The occurrence of severe myocardial ischemia/reperfusion (I/R) injury is associated with the clinical application of reestablishment technique for heart disease, and understanding its underlying mechanisms is currently an urgent issue. Prior investigations have demonstrated the potential enhancement of MIRI through EGR1 suppression, although the precise underlying regulatory pathways require further elucidation. The core focus of this investigation is to examine the molecular pathways through EGR1 regulates mitophagy-mediated myocardial cell pyroptosis and its impact on MIRI. Cardiomyocyte hypoxia/reoxygenation (H/R) injury models and mouse models of myocardial I/R injury were used to investigate the involvement of EGR1 in regulating mitophagy-mediated myocardial cell pyroptosis in myocardial I/R injury. The research outcomes demonstrated that under H/R conditions, EGR1 expression was upregulated and inhibited the JAK2/STAT3 pathway, leading to enhanced mitophagy and disrupted mitochondrial fusion/fission dynamics, ultimately resulting in myocardial cell pyroptosis. Further research revealed that the upregulation of EGR1 expression was mediated by methyltransferase like 3 (METTL3)-mediated m6A modification of EGR1 mRNA and depended on the binding of insulin like growth factor 2 mrna binding protein 2 (IGF2BP2) to the N6-methyladenosine (m6A) modification site to enhance mRNA stability.

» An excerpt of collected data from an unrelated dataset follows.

Lemma process_message_exits aws environ (hostname_pattern zone_id : string)
    (d : list (string * pyval)) (v asg_name instance_id : pyval) (t : trace) :
  PyString.contains "instanceid" hostname_pattern = false ->
  PyString.contains "instance-count" hostname_pattern = false ->
  PyString.contains "instance-index" hostname_pattern = false ->
  dict_get "LifecycleTransition" d = Some v ->
  dict_get "AutoScalingGroupName" d = Some asg_name ->
  dict_get "EC2InstanceId" d = Some instance_id ->
  (forall t0, fst (fetch_tag_metadata aws asg_name t0) = Ok [hostname_pattern; zone_id]) ->
  exists evs,
    process_message aws environ (PDict d) t = (Raise (SystemExit 1), t ++ evs)
    /\ calls_of ["create_tags"; "change_resource_record_sets"] evs = [].
Proof.
  intros H1 H2 H3 Hv Hasg Hid Htag.
  set (methods := ["create_tags"; "change_resource_record_sets"]).
  enough (post (process_message aws environ (PDict d))
            (fun r evs => r = Raise (SystemExit 1) /\ calls_of methods evs = [])) as Hpost.
  { destruct (Hpost t) as (r & evs & Hrun & -> & Hq). by exists evs. }
  unfold process_message.
  rewrite py_in_dict, Hv, bind_lift_ok. cbn [negb getitem]. rewrite Hv, Hasg, Hid, bind_lift_ok.
  eapply (post_bind _ _ (fun r evs => r = Ok tt /\ calls_of methods evs = []));
    [by apply post_log | | by intros e evs [? _]].
  intros _ evs1 [_ Hq1]. cbn beta.
  eapply post_bind; [apply (select_operation_succeeds d v Hv methods) | | by intros e evs [[o ?] _]].
  intros operation evs2 [_ Hq2]. cbn beta. rewrite !bind_lift_ok.
  eapply (post_bind _ _ (fun r evs => r = Ok [hostname_pattern; zone_id]
                                      /\ calls_of methods evs = [])).
  { intros t0. destruct (fetch_tag_metadata_quiet aws methods asg_name eq_refl t0)
      as (r & evs & Hrun & Hq).
    exists r, evs. split; [done |]. split; [| done].
    specialize (Htag t0). rewrite Hrun in Htag. exact Htag. }
  2: { by intros e evs [? _]. }
  intros metadata evs3 [Heq Hq3]. injection Heq as ->. cbn beta. cbn [unpack2].
  rewrite bind_ret. cbn beta zeta. cbn [fst snd].
  eapply (post_bind _ _ (fun r evs => r = Raise (SystemExit 1) /\ calls_of methods evs = [])).
  { intros t0. eexists _, _. split; [by apply build_hostname_exits | done]. }
  { by intros hostname evs [? _]. }
  intros e evs4 [Heq Hq4]. injection Heq as ->. split; [done |].
  by rewrite !calls_of_app, Hq1, Hq2, Hq3, Hq4.
Qed.

Lemma for_records_app aws json_loads environ (items1 items2 : list pyval)
    (r0 : option pyval) (t : trace) :
  for_records aws json_loads environ (items1 ++ items2) r0 t
  = bind (for_records aws json_loads environ items1 r0)
      (fun r => for_records aws json_loads environ items2 r) t.
Proof.
  revert r0 t. induction items1 as [|a items1 IH]; intros r0 t; [reflexivity |].
  cbn [app for_records]. unfold bind.
  destruct (process_record _ _ _ _ _) as [[[]|e] t1]; [| reflexivity].
  rewrite IH. reflexivity.
Qed.

(** C4. For a hostname pattern that contains none of [instanceid],
    [instance-count] and [instance-index], [build_hostname] logs the
    error and exits with status 1 without calling any client.  In
    [process_message] that is before the tag update and the DNS change,
    so the run of the message ends in [SystemExit(1)] with neither
    made; and nothing catches it: [lambda_handler] ends in
    [SystemExit(1)] at the first such message of the batch. *)
Theorem malformed_pattern_exits aws json_loads json_dumps environ (hostname_pattern : string) :
  PyString.contains "instanceid" hostname_pattern = false ->
  PyString.contains "instance-count" hostname_pattern = false ->
  PyString.contains "instance-index" hostname_pattern = false ->
  (forall (instance_id asg_name : pyval) (t : trace),
      build_hostname aws hostname_pattern instance_id asg_name t
      = (Raise (SystemExit 1),
         t ++ [Log ERROR "Hostname pattern must contain one of the following tags: %s"
                 [PList [PStr "instanceid"; PStr "instance-count"; PStr "instance-index"]]]))
  /\ (forall (d : list (string * pyval)) (v asg_name instance_id : pyval) (zone_id : string),
         dict_get "LifecycleTransition" d = Some v ->
         dict_get "AutoScalingGroupName" d = Some asg_name ->
         dict_get "EC2InstanceId" d = Some instance_id ->
         (forall t0, fst (fetch_tag_metadata aws asg_name t0) = Ok [hostname_pattern; zone_id]) ->
         (forall t : trace,
             exists evs,
               process_message aws environ (PDict d) t = (Raise (SystemExit 1), t ++ evs)
               /\ calls_of ["create_tags"; "change_resource_record_sets"] evs = [])
         /\ (forall (event context records record : pyval) (before after : list pyval)
                    (t : trace),
                getitem event "Records" = Ok records ->
                py_iter records = Ok (before ++ record :: after) ->
                succeeds (fst (for_records aws json_loads environ before None
                                 (t ++ [Log INFO ("Processing SNS event: "
                                                  +:+ json_dumps event) []]))) ->
                message_of json_loads record d ->
                fst (lambda_handler aws json_loads json_dumps environ event context t)
                = Raise (SystemExit 1))).
Proof.
  intros H1 H2 H3. split.
  { intros. by apply build_hostname_exits. }
  intros d v asg_name instance_id zone_id Hv Hasg Hid Htag.
  assert (forall t : trace,
             exists evs,
               process_message aws environ (PDict d) t = (Raise (SystemExit 1), t ++ evs)
               /\ calls_of ["create_tags"; "change_resource_record_sets"] evs = [])
    as Hprocess.
  { intros t. by apply (process_message_exits _ _ hostname_pattern zone_id d v asg_name instance_id). }
  split; [exact Hprocess |].
  intros event context records record before after t Hrec Hiter [r Hloop]
    (sns & payload & Hsns & Hpayload & Hloads).
  unfold lambda_handler, bind at 1, log at 1.
  rewrite Hrec, bind_lift_ok, Hiter, bind_lift_ok. unfold bind at 1.
  rewrite for_records_app. unfold bind at 1.
  destruct (for_records aws json_loads environ before None _) as [r' t2]. cbn [fst] in Hloop.
  subst r'. cbn [for_records]. unfold bind at 1.
  unfold process_record, sns_message, loads. unfold bind at 1 2, lift at 1 2.
  rewrite Hsns, Hpayload. unfold bind at 1, lift at 1. rewrite Hloads.
  destruct (Hprocess t2) as (evs & -> & _). reflexivity.
Qed.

In vivo animal experiments confirmed that METTL3 upregulated EGR1 expression through IGF2BP2 and suppressed activation of the janus kinase 2 (JAK2) /signal transducer and activator of transcription 3 (STAT3) pathway, thereby inhibiting mitophagy, disrupting mitochondrial dynamics, promoting myocardial cell pyroptosis, and exacerbating I/R injury.